Member of the Nebraska Legislature from the 42nd district
- In office January 4, 1955 – January 1, 1957
- Preceded by: Terry Carpenter
- Succeeded by: Terry Carpenter

Personal details
- Born: January 7, 1908 Gering, Nebraska
- Died: March 13, 1989 (aged 81) Gering, Nebraska
- Party: Republican
- Spouse: Marjorie Maxine Maxwell ​ ​(m. 1931)​
- Children: 2
- Education: Nebraska Wesleyan University (B.A.)
- Occupation: Farmer

= Amos Morrison =

American politician (1908–1989)

Amos "Mike" Morrison (January 7, 1908 – March 13, 1989) was a Republican politician from Nebraska who served as a member of the Nebraska Legislature from the 42nd district from 1955 to 1957.

==Early life==
Morrison was born in Gering, Nebraska, in 1908, and grew up in Scottsbluff, graduating from Scottsbluff High School. He graduated from Nebraska Wesleyan University with his bachelor's degree in 1929, and briefly moved to Grand Lake, Colorado, where he was a co-owner of the Grand Lake Light Company. He returned to Nebraska in 1942, and maintained a farm in Mitchell.

==Nebraska Legislature==
In 1950, Morrison ran for the state legislature from the 42nd district, which was based in Scotts Bluff County, challenging incumbent State Senator Otto Prohs for re-election. In the primary election, Morrison narrowly placed third, receiving 31 percent of the vote to Prohs's 33 percent and farmer Carl Thomas's 36 percent.
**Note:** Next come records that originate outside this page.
(** * LanguageServerProxy: a shallow embedding and its properties

    The development embeds the class [LanguageServerProxy] (the language
    server connection proxy) as state-passing functions over a [World]:
    the fields of the proxy object, the heap of promise, socket and server
    objects the proxy creates, and the chronological trace of the effects
    it performs (socket operations, protocol messages, log calls, listener
    invocations).

    An [async] method is lowered the way a compiler lowers it: a
    synchronous prefix that runs up to the first [await], and one
    resumption function per [await] point, taking the settled value of the
    awaited promise.  The locals that stay live across an [await] are kept
    in a [Frame].  A call made on the channel, [sendRequest] or
    [sendNotification], returns or throws; which of the two is up to the
    channel and is an input of the resumption that makes the call. *)

From Stdlib Require Import ZArith String List Bool Lia DecimalString.
From stdpp Require Import base option list.
Import ListNotations.

Local Open Scope string_scope.
Local Open Scope list_scope.
Set Warnings "-register-all".

(** ** JavaScript values *)

(** Values of type [any]: errors, request parameters, results.  The
    numbers that occur are integers; [NaN] is not represented. *)
Inductive JsValue : Type :=
| JsUndefined
| JsNull
| JsBool (b : bool)
| JsNumber (z : Z)
| JsString (s : string)
| JsArray (items : list JsValue)
| JsObject (fields : list (string * JsValue)).

(** The test performed by [if (v)] and [v ? a : b]. *)
Definition truthy (v : JsValue) : bool :=
  match v with
  | JsUndefined | JsNull => false
  | JsBool b => b
  | JsNumber z => negb (z =? 0)%Z
  | JsString s => negb (String.eqb s "")
  | JsArray _ | JsObject _ => true
  end.

(** [Array.isArray(v) ? v : [v]] *)
Definition as_array (v : JsValue) : list JsValue :=
  match v with
  | JsArray items => items
  | _ => [v]
  end.

(** ['text' + n] for an integer [n]. *)
Definition string_of_Z (z : Z) : string := NilEmpty.string_of_int (Z.to_int z).

(** How a promise settles. *)
Inductive Settled (A : Type) : Type :=
| Fulfilled (a : A)
| Rejected (reason : JsValue).
Arguments Fulfilled {A} a.
Arguments Rejected {A} reason.

(** ** Protocol data *)

Record LspRequest : Type := {
  method : string;
  params : JsValue;
  isNotification : bool;
}.

Module ResponseMessage.
Record t : Type := {
  jsonrpc : string;
  id : JsValue;
  result : option JsValue;   (* [None]: the property is absent *)
  error : option JsValue;
}.

Definition set_result (v : JsValue) (r : t) : t :=
  {| jsonrpc := jsonrpc r; id := id r; result := Some v; error := error r |}.

Definition set_error (e : JsValue) (r : t) : t :=
  {| jsonrpc := jsonrpc r; id := id r; result := result r; error := Some e |}.
End ResponseMessage.

Record WorkspaceFolder : Type := {
  uri : string;
  name : string;
}.

Definition WorkspaceFolder_value (f : WorkspaceFolder) : JsValue :=
  JsObject [("uri", JsString (uri f)); ("name", JsString (name f))].

(** [MessageType] of the language server protocol. *)
Module MessageType.
Definition Error : Z := 1.
Definition Warning : Z := 2.
Definition Info : Z := 3.
Definition Log : Z := 4.
End MessageType.

(** The methods of the notification types the proxy names. *)
Definition InitializedNotification_type : string := "initialized".
Definition ExitNotification_type : string := "exit".

(** ** Objects the proxy creates *)

(** A [MessageConnection] made by [createMessageConnection] over a socket:
    every call yields a new object, told apart by [conn_id].  Its
    [sendRequest] returns a promise that the backend's reply, or the loss
    of the channel, settles; its [sendNotification] writes and returns. *)
Record MessageConnection : Type := {
  conn_id : nat;
  conn_socket : nat;
}.

(** Methods of [Logger]. *)
Inductive LogLevel : Type := debug | info | log | warn | error_level.

(** Events of the proxy's [EventEmitter]. *)
Inductive EventName : Type := ev_close | ev_exit | ev_connect.

Definition EventName_eqb (a b : EventName) : bool :=
  match a, b with
  | ev_close, ev_close | ev_exit, ev_exit | ev_connect, ev_connect => true
  | _, _ => false
  end.

(** A listener is a callback of the caller; it is identified by a number
    and assumed not to call a method of the proxy while it runs.  What it
    can read of the proxy is the getter [isClosed]. *)
Definition Listener : Type := nat.

(** What the proxy does to the outside, in the order it does it. *)
Inductive Effect : Type :=
| SocketConnect (s : nat) (port : Z) (host : string)   (* socket.connect(port, host) *)
| ServerListen (srv : nat) (port : Z)                  (* server.listen(port, cb) *)
| ServerClose (srv : nat)                              (* server.close() *)
| OnNotification (c : MessageConnection)               (* the log-message handler is registered on c *)
| Listen (c : MessageConnection)                       (* c.listen() *)
| SendRequest (c : MessageConnection) (m : string) (args : list JsValue)
| SendNotification (c : MessageConnection) (m : string) (args : list JsValue)
| LogCall (level : LogLevel) (message : string)        (* logger.<level>(message) *)
| Invoke (ev : EventName) (l : Listener)               (* a listener of ev is called *)
| Uncaught (e : JsValue).                              (* an emitter throws e: the event had no listener *)

(** Socket and server operations and protocol messages, as opposed to
    logging and listener calls. *)
Definition is_io (e : Effect) : bool :=
  match e with
  | LogCall _ _ | Invoke _ _ | Uncaught _ => false
  | _ => true
  end.

(** The effects that open a connection attempt. *)
Definition is_attempt (e : Effect) : bool :=
  match e with
  | SocketConnect _ _ _ | ServerListen _ _ => true
  | _ => false
  end.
Morrison challenged Prohs again in 1952, and was joined in the primary election by former Congressman Terry Carpenter. Carpenter placed first in the primary election by a wide margin, receiving 48 percent of the vote to Morrison's 27 percent and Prohs's 25 percent. Carpenter and Morrison advanced to the general election, where Carpenter defeated Morrison, 54–46 percent.

Carpenter opted to run for the U.S. Senate in 1954 rather than seek re-election, and Morrison ran to succeed him. In the primary election, Morrison faced Scottsbluff Mayor Clark Williams and farmer H. V. Anderson. Morrison placed first, winning 39 percent of the vote to Williams's 32 percent and Anderson's 29 percent. He advanced to the general election with Williams, and defeated him with 56 percent of the vote.

Morrison ran for re-election in 1956, and was challenged for re-election by Carpenter. Carpenter narrowly placed first in the primary election, receiving 53 percent of the vote to Morrison's 47 percent. He defeated Morrison by a wide margin in the general election, winning 59–41 percent.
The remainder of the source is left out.